Esophageal cancer is a poor prognosis cancer characterized by intrinsic or acquired resistance to chemotherapeutic agents. The primary determinants of treatment failure are unknown. Expression of an anti-viral protein, myxovirus resistance protein A (MxA) is de-regulated in many cancers, including esophageal cancer, and its activity has been linked to apoptosis. This study has assessed whether MxA expression can influence the response of esophageal cancer cells to the chemotherapeutic agents 5-fluorouracil (5-FU) or oxaliplatin. MxA protein was differentially expressed in a panel of five esophageal cancer cell lines.
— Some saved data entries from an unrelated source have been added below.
Lemma processResult_redirect (ask : bool) slot host port :
  " "%char ∉ slot → ":"%char ∉ host →
  let e := redirection (lit (if ask then "ASK" else "MOVED")) slot host port in
  size e < 2 ^ 63 → processResult (REDIS_REPLY_ERROR e) = Ok (if ask then ASK else MOVED, host, port).
Proof.
  intros Hs Hh e Hsz. unfold processResult.
  assert (parsehostport e = Ok (host, port)) as ->.
  { apply parsehostport_roundtrip; try done. destruct ask; by apply (bool_decide_unpack _). }
  assert (∀ p, is_prefix p e = true → find_str e p 0 = 0) as Hf by (intros p; apply find_0).
  destruct ask.
  - by rewrite (Hf (lit "ASK")) by done.
  - assert (find_str e (lit "ASK") 0 ≠ 0) as Hn by (rewrite find_0; done).
    rewrite (proj2 (Z.eqb_neq _ _) Hn). by rewrite (Hf (lit "MOVED")) by done.
Qed.

(** C26: a redirection is followed once, to the place it names.  When the node of the key's slot
    answers "MOVED slot host:port" or "ASK slot host:port", [process] gets the connection to that
    endpoint (the one it already has, or a new one, which it keeps), says ASKING first in the case of
    ASK, sends the command there, and returns that answer; the connection is then known to the
    cluster, only the answer is left live, and the cluster is marked as moved in the case of MOVED
    alone. *)
Theorem process_follows_redirect (ask : bool) key cmd s rng c0 slot host port w1 s2 c w3 r w4 :
  let e := redirection (lit (if ask then "ASK" else "MOVED")) slot host (dec port) in
  " "%char ∉ slot → ":"%char ∉ host → NUL ∉ host → 0 <= port < 2 ^ 31 → size e < 2 ^ 63 →
  find_str (c_str e) (lit "CLUSTERDOWN") 0 = npos →
  getConnection key s = (Ok (rng, c0), s) →
  redisGetReply c0 cmd (world s) = (Some (Some (REDIS_REPLY_ERROR e)), w1) →
  endpoint host port c (St (cluster_ s) w1 (live s)) s2 → err c (world s2) = false →
  (if ask then ∃ a, redisCommand c (lit "ASKING") (world s2) = (Some a, w3) ∧ critical (Some a) true [] = None
   else w3 = world s2) →
  redisGetReply c cmd w3 = (Some (Some r), w4) → critical (Some r) false [] = None →
  userMovedFn_ (cluster_ s) = None →
  ∃ s', process key cmd s = (Ok (Some r), s') ∧ world s' = w4 ∧ live s' = live s + 1 ∧
    connections_ (container (cluster_ s')) !! (host ++ ":"%char :: dec port) = Some c ∧
    moved_ (cluster_ s') = (if ask then moved_ (cluster_ s2) else true).
Proof.
  intros e Hsl Hh Hnul Hp Hsz Hcd Hg H1 He Herr H3 H4 Hc4 Hfn.
  pose proof (endpoint_live _ _ _ _ _ He) as (Hl2 & Hk2 & Hf2). destruct s as [cl w n]. simpl in *.
  unfold process. erewrite run_Ok by exact Hg. simpl.
  erewrite run_Ok by exact (processHiredisCommand_run _ _ _ _ _ _ _ H1).
  erewrite run_Ok by (apply checkCritical_ok; by apply redirect_not_critical).
  pose proof (processResult_redirect ask slot host (dec port) Hsl Hh Hsz) as Hpr. fold e in Hpr.
  erewrite (run_Ok (lift _)) by (unfold lift; rewrite Hpr; reflexivity).
  simpl. assert (St cl w1 (n + 1 - 1) = St cl w1 n) as En by (f_equal; lia).
  assert (createNewConnection host (dec port) (St cl w1 (n + 1 - 1)) =
          (Ok (host ++ ":"%char :: dec port, Some c), s2)) as Hcr by (rewrite En; by apply insert_host_endpoint).
  destruct s2 as [cl2 w2 n2]. simpl in *.
  destruct ask; unfold follow.
  - destruct H3 as (a & H3 & Ha).
    erewrite (run_Ok freeReplyObject) by reflexivity. simpl. erewrite (run_Ok (createNewConnection _ _)) by exact Hcr. simpl.
    erewrite (run_Ok (gets _)) by reflexivity. simpl. rewrite Herr. erewrite (run_Ok (asking _)) by exact (asking_run _ _ _ _ _ _ H3).
    assert (critical (Some a) true (lit "asking error") = None) as Ha' by (destruct a; done).
    erewrite (run_Ok (checkCritical _ _ _)) by (by apply checkCritical_ok).
    erewrite (run_Ok freeReplyObject) by reflexivity. simpl.
    erewrite (run_Ok (processHiredisCommand _ _)) by exact (processHiredisCommand_run _ _ _ _ _ _ _ H4).
    erewrite (run_Ok (checkCritical _ _ _)) by (by apply checkCritical_ok).
    eexists. split; [reflexivity|]. simpl. split_and!; try done. lia.
  - subst w3. erewrite (run_Ok freeReplyObject) by reflexivity. simpl. erewrite (run_Ok (createNewConnection _ _)) by exact Hcr. simpl.
    erewrite (run_Ok (gets _)) by reflexivity. simpl. rewrite Herr.
    erewrite (run_Ok (processHiredisCommand _ _)) by exact (processHiredisCommand_run _ _ _ _ _ _ _ H4).
    erewrite (run_Ok moved) by (unfold moved; simpl; rewrite Hf2, Hfn; reflexivity).
    eexists. split; [reflexivity|]. simpl. split_and!; try done. lia.
Qed.

(** *** Routing *)
(** Every attempt to connect succeeds. *)
Definition reachable_nodes : Prop := ∀ host port w, ∃ c w', connect host port w = (Ok (Some c), w') ∧ err c w' = false.

Abbreviation entry := ((Z * Z) * str * Z)%type (only parsing).

(** Ranges that are not empty and do not meet. *)
Definition disjoint_ranges (l : list ((Z * Z) * str * Z)) : Prop :=
  Forall (λ e, e.1.1.1 <= e.1.1.2) l ∧
  ∀ i j e e', l !! i = Some e → l !! j = Some e' → i ≠ j → e.1.1.2 < e'.1.1.1 ∨ e'.1.1.2 < e.1.1.1.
KYSE450 and KYSE140 cells did not express MxA and were apoptosis incompetent. FLO-1, KYSE270, and OE21 cells expressed MxA, were more drug-sensitive and were apoptosis competent. MxA was artificially overexpressed in cell lines with no endogenous expression (KYSE450 and KYSE140). This increased the resistance of KYSE450 but not KYSE140 cells. Both cell lines remained apoptosis incompetent. We then evaluated siRNA knockdown of MxA in FLO-1 cells and CRISPR knockout in OE21 cells. Knockdown of MxA significantly increased drug sensitivity and caspase-3 activation in FLO-1 cells. OE21-MX1KO cells were also more drug-sensitive, but in contrast to FLO-1 cells, caspase-3 activation was reduced. Collectively these data indicate that MxA can promote resistance to chemotherapy, but this does not always correspond with effects on apoptosis. Effects on apoptosis are cell line specific, suggesting that other co-operating pathways determine the overall impact of MxA. Importantly, in cancer cells that overexpress the protein, drug sensitivity can be improved by interfering with MxA.